Os empréstimos foram secretamente avalizados pelo Governo da Frente de Libertação de Moçambique (Frelimo, partido no poder desde a independência), liderado por Guebuza, sem o conhecimento do parlamento e do Tribunal Administrativo.
Entre os 19 arguidos detidos em Moçambique sobressaem figuras do círculo próximo do ex-Presidente, tais como um dos filhos, Ndambi Guebuza, e a sua secretária pessoal, Inês Moaine.
O Ministério Público moçambicano acusa os arguidos de associação criminosa, chantagem, corrupção passiva, peculato, abuso de cargo ou função, violação de regras de gestão e falsificação de documentos, ainda sem julgamento marcado.
Entretanto, os EUA já promoveram em 2019 um julgamento do caso das dívidas ocultas pelo facto de o esquema financeiro ter passado pelo país e três antigos banqueiros do banco Credit Suisse deram-se como culpados de conspirar para lavagem de dinheiro.
A posição fez com que Moçambique desse entrada com uma ação judicial em Londres para anular a dívida de 622 milhões de dólares (552,6 milhões de euros) da ProIndicus ao Credit Suisse - uma das parcelas das dívidas ocultas, contraída através de uma filial inglesa do banco - e requerendo uma indemnização que cubra todas as perdas do escândalo das "dívidas ocultas".
Moçambique: O abecedário das dívidas ocultas
A auditoria independente de 2017 às dívidas ocultas não revela nomes. As letras do abecedário foram usadas para os substituir. Mas pelas funções chega-se aos possíveis nomes. Apresentamos parte deles e as suas ações.
Foto: Fotolia/Africa Studio
Indivíduo "A"
Supõe-se que Carlos Rosário seja o indivíduo "A" do relatório da Kroll. Na altura um alto quadro da secreta moçambicana que se teria recusado a fornecer as informações solicitadas pelos auditores da Kroll alegando que eram "confidenciais" e não estavam disponíveis. Rosário foi detido em meados de fevereiro no âmbito das dívidas ocultas. Há inconsistências nas informações fornecidas pelo indivíduo.
Foto: L. Meneses
Indivíduo "B"
Andrew Pearse é ex-diretor do banco Credit Suisse, um dos dois bancos que concedeu os empréstimos. No relatório da Kroll é apontado como um dos envolvidos nos contratos de empréstimos originais entre a ProIndicus e o Credit Suisse. De acordo com a justiça dos EUA, terá recebido, juntamente com outros dois ex-colegas, mais de 50 milhões de dólares em subornos e comissões irregulares.
Foto: dw
Indivíduo "C"
Manuel Chang, ex-ministro das Finanças, assinou as garantias de empréstimo em nome do Governo moçambicano.

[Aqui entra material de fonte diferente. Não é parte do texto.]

(* ===== verification/SessionTheorems.v ===== *)
(** * Theorems about sessions

    The driver, the transactions and the lifecycle of a session, over every tableau
    that keeps the contract of the trait; a small tableau shows that the contract
    can be kept. *)

From S2P Require Import Prelude Order Errors Cancel Contracts Session SessionOps SessionSpec SessionRun SessionEvents.
Import Session.

(** ** Calls *)

Section calls.
Context {C K Q CP : Type} `{OperationControl C} `{NativeTableau C K Q CP} (result_size completed_size : N).

Inductive SessionCall :=
| CallPermanent | CallQuery (query : SessionQuery Q) | CallMany (queries : list (SessionQuery Q))
| CallReset | CallSnapshot | CallDrain | CallClose.

(** The answer of a call: the satisfiability results, if it is a check. *)
Definition call (pid : N) (request : SessionCall) : st (C * LifecycleControl K) NativeError (list SessionCheckResult) :=
  match request with
  | CallPermanent => r ← check_permanent pid; mret [r]
  | CallQuery q => r ← check_query pid q; mret [r]
  | CallMany qs => check_many result_size completed_size pid qs
  | CallReset => _ ← reset_query_state pid; mret []
  | CallSnapshot => _ ← snapshot pid; mret []
  | CallDrain => _ ← drain_events pid; mret []
  | CallClose => _ ← close pid; mret []
  end.

(** The queries that a call answers, in order. *)
Definition asked (request : SessionCall) : list (option (SessionQuery Q)) :=
  match request with
  | CallPermanent => [None]
  | CallQuery q => [Some q]
  | CallMany qs => Some <$> qs
  | _ => []
  end.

Admitiu à auditoria que violou conscientemente as leis do orçamento ao aprovar as garantias para as empresas moçambicanas. Alega que funcionários do SISE convenceram-no a fazê-lo, alegando razões de segurança nacional. Hoje é acusado pela justiça dos EUA de ter cometido crimes financeiros.
Foto: Getty Images/AFP/W. de Wet
Indivíduo "D"
Maria Isaltina de Sales Lucas, na altura diretora nacional do Tesouro, terá coadjuvado o ministro das Finanças Manuel Chang, ou indivíduo "C", na arquitetura das dívidas ocultas. No Governo de Filipe Nyusi foi vice-ministra da Economia e Finanças, mas exonerada em fevereiro de 2019. Segundo o relatório, terá recebido 95 mil dólares pelo seu papel entre agosto de 2013 e julho de 2014 pela Ematum.
Foto: P. Manjate
Indivíduo "E"
Gregório Leão foi o número um do SISE, os Serviços de Informação e Segurança do Estado. O seu nome é apontado no relatório da Kroll e foi detido em fevereiro passado em conexão com o caso das dívidas ocultas.
Foto: Ferhat Momad
Indivíduo "F"
Acredita-se que Lagos Lidimo, diretor do SISE, Serviços de Informação e Segurança do Estado, desde janeiro de 2017, seja o indivíduo "F". Substituiu Gregório Leão, o indivíduo "E". Na altura disse que não tinha recebido "qualquer registo relacionado as empresas de Moçambique desde que assumiu o cargo." A ONG CIP acredita que assumiu essa posição para proteger Filipe Nyusi, hoje chefe de Estado.
Foto: Ferhat Momad
Indivíduo "K"
Salvador Ntumuke é ministro da Defesa desde de 2015. Diz que não recebeu qualquer registo relacionado com as empresas moçambicanas desde que assumiu o cargo. O relatório da Kroll diz que informações fornecidas pelo Ministério da Defesa, Ematum e a fornecedores de material militar não coincidem. Em jogo estariam 500 milhões de dólares. O ministro garante que não recebeu dinheiro nem equipamento.
Foto: Ferhat Momad
Indivíduo "L"
Víctor Bernardo foi vice-ministro da Planificação e Desenvolvimento no Governo de Armando Guebuza. E na qualidade de presidente do conselho de administração da ProIndicus, terá assinado os termos e condições financeiras para a contratação do primeiro empréstimo da ProIndicus ao banco Credit Suisse, juntamente com Maria Isaltina de Sales Lucas.
Foto: Ferhat Momade
Indivíduo "R"
Alberto Ricardo Mondlane, ex-ministro do Interior, terá assinado em nome do Estado o contrato de concessão da ProIndicus, juntamente com Nyusi, Chang e Rosário. Um email citado pela justiça dos EUA deixa a entender que titulares de alguns ministérios moçambicanos envolvidos no caso, entre eles o do Interior, iriam querer a sua "fatia de bolo" enquanto estivessem no Governo.
Foto: DW/B . Jaquete
Indivíduo "Q"
Filipe Nyusi, na altura ministro da Defesa, seria identificado como indivíduo "Q" no relatório. Uma carta publicada em 2019 pela imprensa moçambicana revela que Nyusi terá instruído os responsáveis da Ematum, MAM e ProIndicus a fazerem o empréstimo. Afinal, parte dessas empresas estavam sob tutela do seu ministério. Hoje Presidente da República, Nyusi nunca esclareceu a sua participação no caso.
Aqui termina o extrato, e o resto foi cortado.